I agree with the reasoning though.  Just wanted to know.

Matthew Woehlke

unread,
May 10, 2017, 2:37:47 PM5/10/17
to bazel-discuss
On Thursday, August 4, 2016 at 11:45:45 AM UTC-4, Jon Brandvein wrote:
If you are using recursion, consider whether you are trying to do too much in Skylark. If you believe your application really warrants recursion, we'd like to hear about it.

I'm trying to implement installation as an extension (which is a bad approach for several reasons, but expedient). One of the things I need to do is be able to strip prefixes from paths, where the prefix may contain globs (both "/*/" and "/**/"). It would probably be better, of course, if this was a built-in function, but I managed to *almost* implement it in Skylark.

The "natural" implementation is to split both the path and prefix into components, check if the first component matches, and if so, recursively call the function with the first part of both path and prefix dropped. This works especially well for parsing "**" globs (for which the strategy is to make a recursive call that strips N components of the path, for N == number of components¹ to 1, counted backward).

Alas, I can't do that :'-(.

I've managed to work around it by rewriting the tail-recursion as a for loop and having "**" call a copy of the function, but this means I have to duplicate code. (In this case, the copy just doesn't handle "**", so only at most one "**" is supported. I could support up to N "**"s by having N+1 copies of the function, but for now, only supporting one "**" is enough.)

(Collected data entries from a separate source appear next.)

(* ===== verification/ProcRules.v ===== *)
(** * Rules for the process routines

    Weakest-precondition rules for the primitives of [Proc] (locks, the running
    process, [sched]) and for the routines built from them. *)

From S2P Require Import Prelude Mem Mmu Spinlock Kalloc Vm Proc.
Local Open Scope Z_scope.

Section Rules.
Context {F : Type} `{FileOps F}.
Context (me : nat).

(** The state with a lock's holder replaced, with a process slot replaced. *)
Definition with_lock (l : lockid) (h : option nat) (s : kst F) : kst F :=
  set_locks (<[l := h]> (locks s)) s.
Definition with_proc (i : nat) (p : proc) (s : kst F) : kst F :=
  set_ptable (<[i := p]> (ptable s)) s.

(** CPU [c]'s interrupt state: nesting [n], interrupts off if [n > 0]. *)
Definition nest (s : kst F) (c : nat) (n : Z) : Prop :=
  ncli (kc (kcpus s c)) = n /\ (0 < n -> if_off (kc (kcpus s c)) = true).

(** Only the running CPU's interrupt state changed; its nesting is now [n]. *)
Record kstep (n : Z) (s s' : kst F) : Prop := mkkstep {
  ks_rest : s' = set_kcpus (kcpus s') s;
  ks_other : forall c, c <> me -> kcpus s' c = kcpus s c;
  ks_self : kcpus s' me = set_kc (kc (kcpus s' me)) (kcpus s me);
  ks_nest : nest s' me n }.

Lemma kstep_trans n1 n2 s s1 s2 : kstep n1 s s1 -> kstep n2 s1 s2 -> kstep n2 s s2.
Proof.
  intros [R1 O1 S1 N1] [R2 O2 S2 N2]. split; auto.
  - rewrite R2, R1 at 1. reflexivity.
  - intros c Hc. rewrite O2, O1 by exact Hc. reflexivity.
  - rewrite S2, S1 at 1. reflexivity.
Qed.

Lemma kstep_refl n s : nest s me n -> kstep n s s.
Proof. intros Hn. split; auto; [destruct s; reflexivity|]. destruct (kcpus s me). reflexivity. Qed.

Lemma kstep_ptable n s s' : kstep n s s' -> ptable s' = ptable s.
Proof. intros [-> _ _ _]. reflexivity. Qed.
Lemma kstep_locks n s s' : kstep n s s' -> locks s' = locks s.
Proof. intros [-> _ _ _]. reflexivity. Qed.
Lemma kstep_km n s s' : kstep n s s' -> km s' = km s.
Proof. intros [-> _ _ _]. reflexivity. Qed.
Lemma kstep_initproc n s s' : kstep n s s' -> initproc s' = initproc s.
Proof. intros [-> _ _ _]. reflexivity. Qed.
Lemma kstep_mlfq n s s' : kstep n s s' -> proc_priority s' = proc_priority s /\
  proc_ticks s' = proc_ticks s /\ proc_wait_ticks s' = proc_wait_ticks s.
Proof. intros [-> _ _ _]. auto. Qed.

Lemma kstep_cproc n s s' c : kstep n s s' -> cproc (kcpus s' c) = cproc (kcpus s c).
Proof.
  intros [_ O S' _]. destruct (decide (c = me)) as [->|Hne]; [rewrite S'; reflexivity|].
  rewrite O by exact Hne. reflexivity.
Qed.

Lemma kstep_policy n s s' c : kstep n s s' -> sched_policy (kcpus s' c) = sched_policy (kcpus s c).
Proof.
  intros [_ O S' _]. destruct (decide (c = me)) as [->|Hne]; [rewrite S'; reflexivity|].
  rewrite O by exact Hne. reflexivity.
Qed.

Lemma kstep_set k n s : ncli k = n -> (0 < n -> if_off k = true) ->
  kstep n s (set_kcpus (<[me := set_kc k (kcpus s me)]> (kcpus s)) s).
Proof.
  intros Hn Ho. split; cbn [kcpus set_kcpus].
  - reflexivity.
  - intros c Hc. apply fn_insert_ne. congruence.
  - rewrite fn_insert_eq. reflexivity.
  - unfold nest. cbn [kcpus set_kcpus]. rewrite fn_insert_eq. auto.
Qed.

Lemma wlp_on_mem {A} (f : M kmem A) (Q : A -> kst F -> Prop) s :
  (forall a m, Q a (set_km m s)) -> wlp (on_mem f) Q s.
Proof. intros HQ. unfold wlp, on_mem, lift. destruct (f (km s)) as [[a m]| |]; auto. Qed.

Lemma wlp_on_fs {A} (f : M F A) (Q : A -> kst F -> Prop) s :
  (forall a m, Q a (set_fstate m s)) -> wlp (on_fs f) Q s.
Proof. intros HQ. unfold wlp, on_fs, lift. destruct (f (fstate s)) as [[a m]| |]; auto. Qed.

Lemma wp_pushcli (Q : unit -> kst F -> Prop) n s : nest s me n -> 0 <= n ->
  (forall s', kstep (n + 1) s s' -> Q tt s') -> wp (on_kc me pushcli) Q s.
Proof.
  intros [Hn Hoff] H0 HQ. unfold wp, on_kc, lift. rewrite pushcli_eq. apply HQ, kstep_set; cbn [ncli].
  - lia.
  - intros _. unfold if_off. cbn [eflags]. rewrite Z.land_ldiff. reflexivity.
Qed.

Lemma wp_popcli (Q : unit -> kst F -> Prop) n s : nest s me n -> 1 <= n ->
  (forall s', kstep (n - 1) s s' -> Q tt s') -> wp (on_kc me popcli) Q s.
Proof.
  intros [Hn Hoff] H1 HQ. unfold wp, on_kc, lift. rewrite popcli_eq by (auto with lia).
  cbv zeta. apply HQ, kstep_set; case_if; cbn; try lia; auto with lia.
Qed.

Lemma wp_acquire (Q : unit -> kst F -> Prop) l n s : nest s me n -> 0 <= n -> locks s l = None ->
  (forall s', kstep (n + 1) s s' -> Q tt (with_lock l (Some me) s')) ->
  wp (kacquire me l) Q s.
Proof.
  intros Hn H0 Hl HQ. unfold kacquire. apply wp_bind. eapply wp_pushcli; eauto. intros s' Hs.
  apply wp_bind. unfold wp at 1, gets. rewrite (kstep_locks _ _ _ Hs), Hl. apply HQ, Hs.
Qed.

Lemma wp_release (Q : unit -> kst F -> Prop) l n s : nest s me n -> 1 <= n -> locks s l = Some me ->
  (forall s', kstep (n - 1) (with_lock l None s) s' -> Q tt s') ->
  wp (krelease me l) Q s.
Proof.
  intros Hn H1 Hl HQ. unfold krelease, kholding. apply wp_bind. unfold wp at 1, gets.
  rewrite bool_decide_eq_true_2 by exact Hl. cbn [negb].
  apply wp_bind. unfold wp at 1, modify. eapply wp_popcli; eauto.
Qed.

Lemma wp_myproc (Q : option nat -> kst F -> Prop) n s : nest s me n -> 0 <= n ->
  (forall s', kstep n s s' -> Q (cproc (kcpus s me)) s') -> wp (myproc me) Q s.
Proof.
  intros Hn H0 HQ. unfold myproc. apply wp_bind. eapply wp_pushcli; eauto. intros s1 H1.
  apply wp_bind. unfold wp at 1, gets. rewrite (kstep_cproc _ _ _ _ H1).
  apply wp_bind. eapply wp_popcli; [apply H1|lia|]. intros s2 H2.
  replace (n + 1 - 1) with n in H2 by lia. apply HQ. eapply kstep_trans; eauto.
Qed.

Lemma wp_curproc (Q : nat -> kst F -> Prop) i n s : nest s me n -> 0 <= n ->
  cproc (kcpus s me) = Some i -> (forall s', kstep n s s' -> Q i s') -> wp (curproc me) Q s.
Proof.
  intros Hn H0 Hc HQ. unfold curproc. apply wp_bind. eapply wp_myproc; eauto. rewrite Hc. exact HQ.
Qed.

Lemma wp_sched (Q : Z -> kst F -> Prop) i s : nest s me 1 -> cproc (kcpus s me) = Some i ->
  locks s Ptable = Some me -> pstate (ptable s i) <> RUNNING ->
  (forall v s', kstep 1 s s' -> Q v s') -> wp (sched me) Q s.
Proof.
  intros Hn Hc Hl Hst HQ. unfold sched. apply wp_bind. eapply wp_curproc; eauto; [lia|]. intros s1 H1.
  do 3 (apply wp_bind, wp_gets).
  unfold kholding. rewrite (kstep_locks _ _ _ H1), bool_decide_eq_true_2 by exact Hl.
  destruct (ks_nest _ _ _ H1) as [Hn1 Ho1]. rewrite Hn1. cbn [negb Z.eqb Pos.eqb].
  rewrite (kstep_ptable _ _ _ H1), bool_decide_eq_false_2 by exact Hst.
  unfold if_off in Ho1. rewrite Ho1 by lia. apply HQ, H1.
Qed.

Lemma wp_sched_back (Q : unit -> kst F -> Prop) v n s : nest s me n ->
  (forall s', kstep n s s' -> Q tt s') -> wp (sched_back me v) Q s.
Proof.
  intros [Hn Ho] HQ. apply wp_modify, HQ. split; cbn [kcpus set_kcpus].
  - reflexivity.
  - intros c Hc. apply fn_insert_ne. congruence.
  - rewrite fn_insert_eq. reflexivity.
  - unfold nest. cbn [kcpus set_kcpus]. rewrite fn_insert_eq. auto.
Qed.
End Rules.
(* ===== verification/Sched.v ===== *)
(** * The scheduler

    Models [scheduler] of [src/xv6/proc.c]: round robin (policy 0) and the
    multi-level feedback queue (other policies).  The scheduler's loop is cut at
    [swtch]: [sched_top] runs from the top of the loop to the switch into a
    process or to the end of the iteration, [sched_resume] from the return of
    that switch.  A CPU's position in between is its [loop_at]. *)

From S2P Require Import Prelude Mem Mmu Spinlock Kalloc Vm Proc.
Local Open Scope Z_scope.

(** Where a CPU's scheduler stands: at the top of its loop, or inside [swtch]
    to process [i], in the round-robin loop or under the given policy. *)
Inductive loop_at := LTop | LRR (i : nat) | LMlfq (policy : Z) (i : nat).

(** [(int[]){0, 32, 16, 8}[level]] *)
Definition slice (level : Z) : Z :=
  if level =? 1 then 32 else if level =? 2 then 16 else if level =? 3 then 8 else 0.

Section Sched.
Context {F : Type} `{FileOps F}.
Context (kpgdir : Z) (me : nat).

Definition dispatch (i : nat) : M (kst F) unit :=
  upd_cpu me (set_cproc (Some i)) ;;;
  switchuvm me i ;;;
  upd_proc i (set_pstate RUNNING).

(** The round-robin loop from slot [i]. *)
Fixpoint rr_scan (n i : nat) : M (kst F) loop_at :=
  match n with
  | O => krelease me Ptable ;;; ret LTop
  | S n' =>
      s <- getp i pstate ;;
      if negb (bool_decide (s = RUNNABLE)) then rr_scan n' (S i)
      else dispatch i ;;; ret (LRR i)
  end.

(** The search for the first runnable process of the highest level. *)
Definition mlfq_level (s : kst F) (level : Z) : option nat :=
  scan (fun i => bool_decide (pstate (ptable s i) = RUNNABLE) && (proc_priority s i =? level)) NPROC 0.
Fixpoint mlfq_choose (n : nat) (level : Z) (s : kst F) : option nat :=
  match n with
  | O => None
  | S n' => match mlfq_level s level with
            | Some i => Some i
            | None => mlfq_choose n' (level - 1) s
            end
  end.

(** The accounting after the chosen process gave the CPU back. *)
Definition account (i : nat) : M (kst F) unit :=
  tick_self i ;;;
  s <- get ;;
  let l := proc_priority s i in
  if (proc_ticks s i l >=? slice l) && (l >? 0) then
    modify (set_proc_priority (<[i := l - 1]> (proc_priority s))) ;;;
    modify (set_proc_wait_ticks (<[i := zero_levels]> (proc_wait_ticks s)))
  else ret tt.

Definition count_waiting (chosen : option nat) : M (kst F) unit :=
  modify (fun s => set_proc_wait_ticks (fun i =>
    if (i <? NPROC)%nat && bool_decide (pstate (ptable s i) = RUNNABLE) && bool_decide (Some i <> chosen)
    then let l := proc_priority s i in <[l := s32 (proc_wait_ticks s i l + 1)]> (proc_wait_ticks s i)
    else proc_wait_ticks s i) s).

(** How long a process waits at a level before it is raised. *)
Definition required (level : Z) : Z := if level =? 0 then 500 else 10 * slice level.
Definition boosts (s : kst F) (i : nat) : bool :=
  (i <? NPROC)%nat && bool_decide (pstate (ptable s i) = RUNNABLE) && (proc_priority s i <? 3) &&
  (proc_wait_ticks s i (proc_priority s i) >=? required (proc_priority s i)).
Definition boost : M (kst F) unit :=
  modify (fun s =>
    set_proc_priority (fun i => if boosts s i then proc_priority s i + 1 else proc_priority s i)
      (set_proc_wait_ticks (fun i => if boosts s i then zero_levels else proc_wait_ticks s i) s)).

(** The rest of a feedback-queue iteration. *)
Definition mlfq_tail (policy : Z) (chosen : option nat) : M (kst F) loop_at :=
  count_waiting chosen ;;;
  (if negb (policy =? 3) then boost else ret tt) ;;;
  krelease me Ptable ;;;
  ret LTop.

Definition sched_top : M (kst F) loop_at :=
  on_kc me (modify sti) ;;;
  kacquire me Ptable ;;;
  policy <- gets (fun s => sched_policy (kcpus s me)) ;;
  if policy =? 0 then rr_scan NPROC 0
  else
    c <- gets (mlfq_choose 4 3) ;;
    match c with
    | Some i => dispatch i ;;; ret (LMlfq policy i)
    | None => mlfq_tail policy None
    end.

Definition sched_resume (l : loop_at) : M (kst F) loop_at :=
  match l with
  | LTop => panic "swtch"
  | LRR i =>
      switchkvm me kpgdir ;;;
      upd_cpu me (set_cproc None) ;;;
      rr_scan (NPROC - S i) (S i)
  | LMlfq policy i =>
      switchkvm me kpgdir ;;;
      account i ;;;
      upd_cpu me (set_cproc None) ;;;
      mlfq_tail policy (Some i)
  end.

(** [sys_setSchedPolicy] after its argument is fetched. *)
Definition setSchedPolicy (policy : Z) : M (kst F) Z :=
  on_kc me pushcli ;;;
  upd_cpu me (set_sched_policy policy) ;;;
  on_kc me popcli ;;;
  ret 0.
End Sched.
Lemma exit_children_adopts cur n : forall i s, initproc s <> Some cur ->
  wp (exit_children n cur i) (fun _ s' => table_only s s' /\ adopted cur (initproc s) i n (ptable s) (ptable s')) s.
Proof.
  induction n as [|n IH]; intros i s Hne; cbn [exit_children].
  { split; [destruct s; reflexivity|]. intros j. rewrite decide_False by lia. auto 10. }
  assert (Hnext : forall t, adopted cur (initproc s) i 1 (ptable s) t ->
    wp (exit_children n cur (S i)) (fun _ s' => table_only s s' /\
       adopted cur (initproc s) i (S n) (ptable s) (ptable s')) (set_ptable t s)).
  { intros t Ht. eapply wp_mono; [apply IH, Hne|]. intros _ s' [-> Ha]. split; [reflexivity|].
    eapply adopted_trans; eauto. }
  apply wp_bind, wp_gets, wp_bind. case_bool_decide as Hp.
  - apply wp_bind, wp_gets, wp_bind, wp_modify.
    assert (H1 : adopted cur (initproc s) i 1 (ptable s)
              (<[i := set_parent (initproc s) (ptable s i)]> (ptable s))).
    { intros j. fn_at i j; cbn; [rewrite decide_True by (auto with lia)|rewrite decide_False by lia]; auto 10. }
    case_bool_decide as Hz.
    + apply wp_modify.
      apply (Hnext (woken (ChProc <$> initproc s) (<[i := set_parent (initproc s) (ptable s i)]> (ptable s)))).
      intros j.
      pose proof (woken_adopted (ChProc <$> initproc s) cur (initproc s) 0
        (<[i := set_parent (initproc s) (ptable s i)]> (ptable s)) j) as (B1 & B2 & B3 & B4 & B5).
      rewrite decide_False in B5 by lia. destruct (H1 j) as (A1 & A2 & A3 & A4 & A5).
      rewrite B1, B2, B3, B5, A1, A2, A3, A5. do 3 (split; [reflexivity|]). split; [|reflexivity].
      destruct A4 as [A4|[A4 A4']], B4 as [B4|[B4 B4']]; rewrite ?A4, ?A4' in *; auto; congruence.
    + unfold wp at 1, ret. apply Hnext, H1.
  - unfold wp at 1, ret. pose proof (Hnext (ptable s)) as Hx.
    replace (set_ptable (ptable s) s) with s in Hx by (destruct s; reflexivity). apply Hx. intros j. rewrite decide_False by (intros [? ?]; assert (j = i) as -> by lia; contradiction).
    auto 10.
Qed.

(** The table after [exit]: the parent and init woken, the children adopted. *)
Definition exited (i : nat) (init : option nat) (t t' : nat -> proc) : Prop :=
  pstate (t' i) = ZOMBIE /\
  (forall j, j <> i -> pstate (t' j) = pstate (t j) \/ pstate (t j) = SLEEPING /\ pstate (t' j) = RUNNABLE) /\
  (forall j, (j < NPROC)%nat -> parent (t' j) = if decide (parent (t j) = Some i) then init else parent (t j)) /\
  (forall j, parent (t i) = Some j -> pstate (t j) = SLEEPING -> chan (t j) = Some (ChProc j) ->
     (j < NPROC)%nat -> j <> i -> pstate (t' j) = RUNNABLE).

(** Changes before a routine's critical section that no other CPU can notice. *)
Record quiet (c : nat) (s s' : kst F) : Prop := mkquiet {
  q_cpus : forall c', c' <> c -> kcpus s' c' = kcpus s c';
  q_cproc : cproc (kcpus s' c) = cproc (kcpus s c);
  q_init : initproc s' = initproc s;
  q_levels : levels s -> levels s';
  q_table : forall j, but_files (ptable s' j) = but_files (ptable s j) }.

Lemma quiet_trans c s s1 s2 : quiet c s s1 -> quiet c s1 s2 -> quiet c s s2.
Proof.
  intros [A1 A2 A3 A4 A5] [B1 B2 B3 B4 B5]. split; [|congruence|congruence|auto|].
  - intros c' Hc. rewrite B1 by exact Hc. auto.
  - intros j. rewrite B5. auto.
Qed.

Lemma kstep_quiet c n s s' : kstep c n s s' -> quiet c s s'.
Proof.
  intros K. split; [apply K|apply (kstep_cproc _ _ _ _ _ K)|apply (kstep_initproc _ _ _ _ K)
    |apply (levels_kstep _ _ _ _ K)|].
  rewrite (kstep_ptable _ _ _ _ K). reflexivity.
Qed.

Lemma files_quiet c s s' : files_only s s' -> quiet c s s'.
Proof. intros [El Ec En Ei Ep Et]. split; intros; rewrite ?Ec; auto. eapply levels_eq; eauto. Qed.

Lemma kstep_running c i s s' : kstep c 0 s s' -> running s c i -> running s' c i.
Proof.
  intros K [Hc Hn Hl Hs Hi]. split.
  - rewrite (kstep_cproc _ _ _ _ _ K). exact Hc.
  - apply K.
  - eapply locks_held_kstep; eauto.
  - rewrite (kstep_ptable _ _ _ _ K). exact Hs.
  - eapply tinv_kstep; eauto.
Qed.

Lemma quiet_op c i off s s1 s' : quiet c s s1 -> op_post c i off s1 s' -> op_post c i off s s'.
Proof.
  intros [Q1 Q2 Q3 Q4 Q5] [P1 P2 P3 P4 P5 P6 P7 P8 P9]. split; auto.
  - intros c' Hc. rewrite P2, Q1 by exact Hc. reflexivity.
  - congruence.
  - intros j Hj. rewrite P6 by exact Hj. destruct (but_files_core _ _ (Q5 j)) as (_ & -> & _). reflexivity.
  - congruence.
Qed.

Lemma adopted_inv t t' np init i k : table_inv t np init -> init = Some k -> i <> k ->
  active (pstate (t i)) = true -> adopted i init 0 NPROC t t' ->
  table_inv (<[i := set_pstate ZOMBIE (t' i)]> t') np init.
Proof.
  intros Hi Hk Hik Ha Had. eapply (table_inv_exit t _ np init i k); eauto.
  - intros j. destruct (Had j) as (A1 & A2 & A3 & _). fn_at i j; cbn; auto.
  - intros j Hj. rewrite fn_insert_ne by congruence. destruct (Had j) as (_ & _ & _ & A4 & _).
    pose proof (ti_embryo _ _ _ Hi j). destruct A4 as [->|[E ->]]; [auto|]. rewrite E. split; [split; discriminate|].
    split; [discriminate|auto].
  - rewrite fn_insert_eq. reflexivity.
  - intros j Hu. destruct (Had j) as (_ & _ & _ & _ & A5).
    assert (Hp : parent (<[i := set_pstate ZOMBIE (t' i)]> t' j) = parent (t' j)) by (fn_at i j; reflexivity).
    rewrite Hp, A5. apply decide_ext. split; [tauto|]. intros Hpar. split; [|exact Hpar].
    destruct (le_lt_dec NPROC j) as [Hge|]; [|lia]. destruct Hu. apply (ti_bound _ _ _ Hi), Hge.
Qed.

Lemma woken_exited ch i init t t' : ch = ChProc <$> parent (t i) ->
  adopted i init 0 NPROC (woken ch t) t' -> exited i init t (<[i := set_pstate ZOMBIE (t' i)]> t').
Proof.
  intros Hch Had. unfold exited. rewrite fn_insert_eq. split; [reflexivity|].
  assert (Hpar : forall j, parent (<[i := set_pstate ZOMBIE (t' i)]> t' j) = parent (t' j))
    by (intros j; fn_at i j; reflexivity).
  split; [|split].
  - intros j Hj. rewrite fn_insert_ne by congruence. destruct (Had j) as (_ & _ & _ & P & _).
    destruct (woken_adopted ch i init 0 t j) as (_ & _ & _ & W & _).
    destruct W as [W|[W W']], P as [P|[P P']]; rewrite ?W, ?W' in *; auto; congruence.
  - intros j Hj. rewrite Hpar. destruct (Had j) as (_ & _ & _ & _ & A). destruct (woken_core ch t j) as (_ & _ & C & _).
    rewrite A, C. apply decide_ext. split; [tauto|]. intros ?. split; [lia|assumption].
  - intros j Hp Hs Hc Hj Hne. rewrite fn_insert_ne by congruence. destruct (Had j) as (_ & _ & _ & P & _).
    assert (W : pstate (woken ch t j) = RUNNABLE).
    { unfold woken, wake_one. rewrite (proj2 (Nat.ltb_lt j NPROC) Hj), Hs, Hc, Hch, Hp. cbn.
      rewrite !bool_decide_eq_true_2 by reflexivity. reflexivity. }
    destruct P as [->|[P _]]; [exact W|]. congruence.
Qed.

Lemma exited_quiet i init t t1 t' : (forall j, but_files (t1 j) = but_files (t j)) ->
  exited i init t1 t' -> exited i init t t'.
Proof.
  intros Hb (H1 & H2 & H3 & H4). split; [exact H1|].
  split; [|split]; intros j; destruct (but_files_core _ _ (Hb j)) as ((_ & _ & P & _) & S' & C).
  - rewrite <- S'. apply H2.
  - rewrite <- P. apply H3.
  - destruct (but_files_core _ _ (Hb i)) as ((_ & _ & Pi & _) & _). rewrite <- S', <- C, <- Pi. apply H4.
Qed.

(** The critical section of [exit]. *)
Definition exit_section (c i : nat) : M (kst F) Z :=
  kacquire c Ptable ;;;
  par <- getp i parent ;;
  wakeup1 (ChProc <$> par) ;;;
  exit_children NPROC i 0 ;;;
  tick_self i ;;;
  upd_proc i (set_pstate ZOMBIE) ;;;
  sched c.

(¹ And yes, I'm aware this is "wrong", as it will superfluously try some combinations that have no chance of succeeding.)

IMHO, intentionally crippling the build system stinks. The real world has corner cases like this, like needing to read version information from a file to determine the name of a file that will be used for other build rules, etc. Other build systems can handle these sorts of corner cases.

--
Matthew

László Csomor

unread,
May 11, 2017, 2:48:38 AM5/11/17
to Matthew Woehlke, bazel-discuss
Hi Matthew,

If you can rewrite the recursive logic as a for loop, try to find something that is a known upper bound for the number of iterations, such as len(path), and test for and break when the imaginary while-loop's terminating condition is met.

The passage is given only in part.